(* ===== verification/Syntax.v ===== *)
(** The S-expression language the lexer accepts: an abstract syntax, its
    canonical printing, and the theorem that lexing a printed expression calls
    the handler with exactly the expression's events, in order.

    The theorem is proved over the reference text source for any handler; the
    statement about chunked streams follows with [LexerSim]. *)
From S2P Require Import Prelude Either StrBuild CLib Stream Lexer LexerSim.
Local Open Scope Z_scope.

(** * Numbers *)

Definition all_digits (ds : bytes) : Prop := Forall (fun c => is_digit c = true) ds.

Lemma uint_str_digits v : 0 <= v -> all_digits (uint_str v).
Proof.
  intros. unfold uint_str. case_goal; [by repeat constructor|].
  apply radix_digits_Forall; [lia|]. intros. by apply is_digit_digit_char.
Qed.

Lemma uint_str_nonempty v : uint_str v <> [].
Proof. unfold uint_str. case_goal; bool_hyps; [done|]. apply radix_digits_nonempty; lia. Qed.

Lemma dec_value_uint_str v : 0 <= v < 10 ^ 64 -> dec_value (uint_str v) = v.
Proof.
  intros. unfold uint_str. case_goal; bool_hyps; [by subst|].
  apply radix_digits_value; [lia| |done]. intros. by apply digit_val_digit_char.
Qed.

Lemma take_while_all p (ds rest : bytes) :
  Forall (fun c => p c = true) ds -> take_while p (ds ++ rest) = ds ++ take_while p rest.
Proof. induction 1 as [|c ds Hc _ IH]; cbn; [done|]. by rewrite Hc, IH. Qed.

Lemma take_while_all_nil p (ds : bytes) :
  Forall (fun c => p c = true) ds -> take_while p ds = ds.
Proof. intros. rewrite <- (app_nil_r ds) at 1. rewrite take_while_all by done. apply app_nil_r. Qed.

Lemma digit_facts c : is_digit c = true ->
  (c =c c_nul) = false /\ isspace c = false /\ (c =c "-") = false /\ (c =c "+") = false.
Proof.
  intros Hd. apply is_digit_spec in Hd.
  assert (Hne : forall d, (uchar d < 48 \/ 57 < uchar d) -> (c =c d) = false).
  { intros d Hdd. apply Ascii.eqb_neq. intros ->. lia. }
  unfold isspace. rewrite !Hne by (left; reflexivity). done.
Qed.

Lemma c_str_digits ds : all_digits ds -> c_str ds = ds.
Proof.
  intros Hd. apply take_while_all_nil. eapply Forall_impl; [|exact Hd].
  intros c Hc. by destruct (digit_facts c Hc) as (-> & _).
Qed.

Lemma strtoll_digits ds : all_digits ds -> ds <> [] -> dec_value ds <= int64_max -> 0 <= dec_value ds ->
  strtoll ds = (dec_value ds, length ds, false).
Proof.
  intros Hd Hne Hmax Hpos. unfold strtoll. rewrite c_str_digits by done.
  destruct ds as [|c ds']; [done|]. inversion Hd as [|? ? Hc Hds]; subst.
  destruct (digit_facts c Hc) as (_ & Hs & Hm & Hp).
  cbn [drop_while]. rewrite Hs. cbn [split_sign]. rewrite Hm, Hp.
  rewrite take_while_all_nil by done. rewrite Nat.sub_diag. cbn [Nat.add].
  unfold int64_min in *. repeat case_goal; bool_hyps; try done; lia.
Qed.

Lemma strtoll_neg_digits ds : all_digits ds -> ds <> [] -> int64_min <= - dec_value ds ->
  0 <= dec_value ds ->
  strtoll ("-"%char :: ds) = (- dec_value ds, S (length ds), false).
Proof.
  intros Hd Hne Hmin Hpos. unfold strtoll.
  assert (c_str ("-"%char :: ds) = "-"%char :: ds) as ->.
  { cbn. f_equal. by apply c_str_digits. }
  change (drop_while isspace ("-"%char :: ds)) with ("-"%char :: ds). cbn [split_sign Ascii.eqb Bool.eqb].
  rewrite take_while_all_nil by done. destruct ds as [|c ds']; [done|].
  replace (length ("-"%char :: c :: ds') - length (c :: ds') + length (c :: ds'))%nat
    with (S (length (c :: ds'))) by (cbn; lia).
  unfold int64_max. repeat case_goal; bool_hyps; try done; lia.
Qed.

Lemma strtoll_int_str v : in_s 64 v -> strtoll (int_str v) = (v, length (int_str v), false).
Proof.
  intros [H1 H2]. unfold int_str. change (2 ^ (64 - 1)) with 9223372036854775808 in *.
  assert (Hb : forall u, 0 <= u <= 9223372036854775808 -> dec_value (uint_str u) = u).
  { intros u Hu. apply dec_value_uint_str. split; [lia|].
    apply Z.le_lt_trans with 9223372036854775808; [lia|]. by vm_compute. }
  unfold int64_min, int64_max. change (2 ^ 63) with 9223372036854775808 in *.
  case_goal; bool_hyps.
  - rewrite strtoll_neg_digits; rewrite ?Hb by lia; unfold int64_min;
      [f_equal; f_equal; lia|apply uint_str_digits; lia|apply uint_str_nonempty|
       change (2 ^ 63) with 9223372036854775808; lia|lia].
  - rewrite strtoll_digits; rewrite ?Hb by lia; unfold int64_max;
      [done|apply uint_str_digits; lia|apply uint_str_nonempty|
       change (2 ^ 63) with 9223372036854775808; lia|lia].
Qed.

Lemma parse_int_str v : in_s 64 v -> LexerParseInt64 (int_str v) = Some v.
Proof.
  intros Hv. unfold LexerParseInt64. pose proof (int_str_length v Hv).
  rewrite take_ge by lia. rewrite strtoll_int_str by done. by rewrite Nat.eqb_refl.
Qed.

(** Integers survive printing and lexing: the lexer reads the decimal text
    of any 64-bit integer back as that integer. *)
Lemma lexer_parses_printed_int v : in_s 64 v -> LexerParseInt64 (int_str v) = Some v.
Proof. apply parse_int_str. Qed.

Lemma lexer_parses_printed_int_witness :
  in_s 64 (- 2 ^ 63) /\ LexerParseInt64 (int_str (- 2 ^ 63)) = Some (- 2 ^ 63).
Proof.
  assert (H : in_s 64 (- 2 ^ 63)) by (split; vm_compute; [discriminate|reflexivity]).
  split; [exact H|]. exact (lexer_parses_printed_int (- 2 ^ 63) H).
Defined.

(** * Strings *)

Definition needs_escape (c : ascii) : bool := (c =c c_quote) || (c =c c_backslash).

Fixpoint escape (s : bytes) : bytes :=
  match s with
  | [] => []
  | c :: s' => if needs_escape c then c_backslash :: c :: escape s' else c :: escape s'
  end.

Lemma unescape_escape s : LexerUnescape false (escape s) = s.
Proof.
  induction s as [|c s IH]; cbn [escape]; [done|]. unfold needs_escape.
  destruct (c =c c_backslash) eqn:Eb.
  - rewrite orb_true_r. apply Ascii.eqb_eq in Eb as ->. cbn. by rewrite IH.
  - destruct (c =c c_quote) eqn:Eq; cbn [orb LexerUnescape andb negb].
    + rewrite Eb. cbn. by rewrite IH.
    + rewrite Eb. cbn. by rewrite IH.
Qed.

Definition has_escape (s : bytes) : bool := existsb needs_escape s.

Lemma escape_none s : has_escape s = false -> escape s = s.
Proof.
  induction s as [|c s IH]; cbn; [done|]. intros. bool_hyps.
  assert (needs_escape c = false) as -> by done. by rewrite IH.
Qed.

(** * Expressions *)

#[warnings="-register-all"]
Inductive sexp :=
| EInt (v : Z)
| EStr (s : bytes)
| EName (s : bytes)
| ECall (op : bytes) (args : list sexp).

Section SexpInd.
  Context (P : sexp -> Prop).
  Hypothesis HInt : forall v, P (EInt v).
  Hypothesis HStr : forall s, P (EStr s).
  Hypothesis HName : forall s, P (EName s).
  Hypothesis HCall : forall op args, Forall P args -> P (ECall op args).

(** Induction with the hypothesis on every argument. *)
Fixpoint sexp_ind' (e : sexp) : P e :=
  match e with
  | EInt v => HInt v
  | EStr s => HStr s
  | EName s => HName s
  | ECall op args =>
      HCall op args
        ((fix go (l : list sexp) : Forall P l :=
            match l with
            | [] => Forall_nil_2 P
            | a :: l' => Forall_cons_2 P a l' (sexp_ind' a) (go l')
            end) args)
  end.
End SexpInd.

Fixpoint print (e : sexp) : bytes :=
  match e with
  | EInt v => int_str v
  | EStr s => c_quote :: escape s ++ [c_quote]
  | EName s => s
  | ECall op args => "("%char :: op ++ concat (map (fun a => c_space :: print a) args) ++ [")"%char]
  end.

Fixpoint events (e : sexp) : list LexEvent :=
  match e with
  | EInt v => [EvInt v]
  | EStr s => [EvStr s]
  | EName s => [EvName s]
  | ECall op args => EvBegin op :: concat (map events args) ++ [EvEnd]
  end.

(** Characters without a meaning of their own outside a string. *)
Definition plain (c : ascii) : bool :=
  negb ((c =c c_nul) || (c =c "(") || (c =c ")") || (c =c c_quote) || (c =c "!") || (c =c ";")
        || (c =c c_lf) || (c =c c_space) || (c =c c_tab) || (c =c c_cr)).

Fixpoint sexp_ok (e : sexp) : Prop :=
  match e with
  | EInt v => in_s 64 v
  | EStr s => forallb (fun c => negb (c =c c_nul)) s = true
  | EName s => s <> [] /\ forallb plain s = true /\ LexerParseInt64 s = None /\ LexerParseDouble s = None
  | ECall op args =>
      op <> [] /\ forallb plain op = true /\ LexerCheckOpName op = true /\
      foldr (fun a P => sexp_ok a /\ P) True args
  end.

Lemma sexp_ok_args args : foldr (fun a P => sexp_ok a /\ P) True args <-> Forall sexp_ok args.
Proof.
  induction args as [|a args IH]; cbn; [done|]. rewrite IH. split; [by intros []; constructor|]. by inversion 1.
Qed.

Fixpoint sexp_ok_b (e : sexp) : bool :=
  match e with
  | EInt v => bool_decide (in_s 64 v)
  | EStr s => forallb (fun c => negb (c =c c_nul)) s
  | EName s => negb (bool_decide (s = [])) && forallb plain s &&
      bool_decide (LexerParseInt64 s = None) && bool_decide (LexerParseDouble s = None)
  | ECall op args => negb (bool_decide (op = [])) && forallb plain op && LexerCheckOpName op && forallb sexp_ok_b args
  end.

Lemma sexp_ok_b_spec e : sexp_ok_b e = true -> sexp_ok e.
Proof.
  induction e as [v|s|s|op args IH] using sexp_ind'; cbn [sexp_ok_b sexp_ok].
  - apply bool_decide_eq_true.
  - done.
  - rewrite !andb_true_iff, negb_true_iff, !bool_decide_eq_true, bool_decide_eq_false. tauto.
  - rewrite !andb_true_iff, negb_true_iff, bool_decide_eq_false, sexp_ok_args. intros [[[? ?] ?] Hall].
    split_and!; try done. induction IH as [|a args Ha _ IHargs]; [constructor|].
    cbn [forallb] in Hall. apply andb_true_iff in Hall as []. constructor; auto.
Qed.

(** Events handed to a handler, up to the first refusal. *)
Section Deliver.
  Context {T : Type} `{LexerHandler T}.

Definition deliver (ev : LexEvent) (h : T) : Either bytes unit * T :=
  match ev with
  | EvBegin op => LexerBeginOp op h
  | EvEnd => LexerEndOp h
  | EvStr s => LexerStrValue s h
  | EvInt v => LexerIntValue v h
  | EvDouble d => LexerDoubleValue d h
  | EvName s => LexerUnhandledValue s h
  end.

Fixpoint deliver_all (evs : list LexEvent) (h : T) : Either bytes unit * T :=
  match evs with
  | [] => (Right tt, h)
  | ev :: evs' =>
      match deliver ev h with
      | (Left msg, h') => (Left msg, h')
      | (Right _, h') => deliver_all evs' h'
      end
  end.

Lemma deliver_all_app evs1 evs2 h h' :
  deliver_all (evs1 ++ evs2) h = (Right tt, h') ->
  exists h1, deliver_all evs1 h = (Right tt, h1) /\ deliver_all evs2 h1 = (Right tt, h').
Proof.
  revert h. induction evs1 as [|ev evs1 IH]; intros h; cbn; [by exists h|].
  destruct (deliver ev h) as [[msg|[]] h1]; [done|]. apply IH.
Qed.

Lemma deliver_all_app_ok evs1 evs2 h h1 :
  deliver_all evs1 h = (Right tt, h1) -> deliver_all (evs1 ++ evs2) h = deliver_all evs2 h1.
Proof.
  revert h. induction evs1 as [|ev evs1 IH]; intros h; cbn; [by intros [= ->]|].
  destruct (deliver ev h) as [[msg|[]] h2]; [done|]. apply IH.
Qed.

Lemma deliver_all_cons ev evs h h' :
  deliver_all (ev :: evs) h = (Right tt, h') ->
  exists h1, deliver ev h = (Right tt, h1) /\ deliver_all evs h1 = (Right tt, h').
Proof. cbn. destruct (deliver ev h) as [[msg|[]] h1]; [done|]. by exists h1. Qed.
End Deliver.

(** * Lexing printed text *)

Section LexPrint.
  Context {T : Type} `{LexerHandler T, LexerPayload T TextCursor}.
  Abbreviation state := (LexerState T TextCursor).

__TASK__: The first line of the records and every line down to the line with "statement about chunked" must be quoted exactly; leave out all else.

__ANSWER TO THE EXERCISE__:
(* ===== verification/Syntax.v ===== *)
(** The S-expression language the lexer accepts: an abstract syntax, its
    canonical printing, and the theorem that lexing a printed expression calls
    the handler with exactly the expression's events, in order.

    The theorem is proved over the reference text source for any handler; the
    statement about chunked streams follows with [LexerSim]. *)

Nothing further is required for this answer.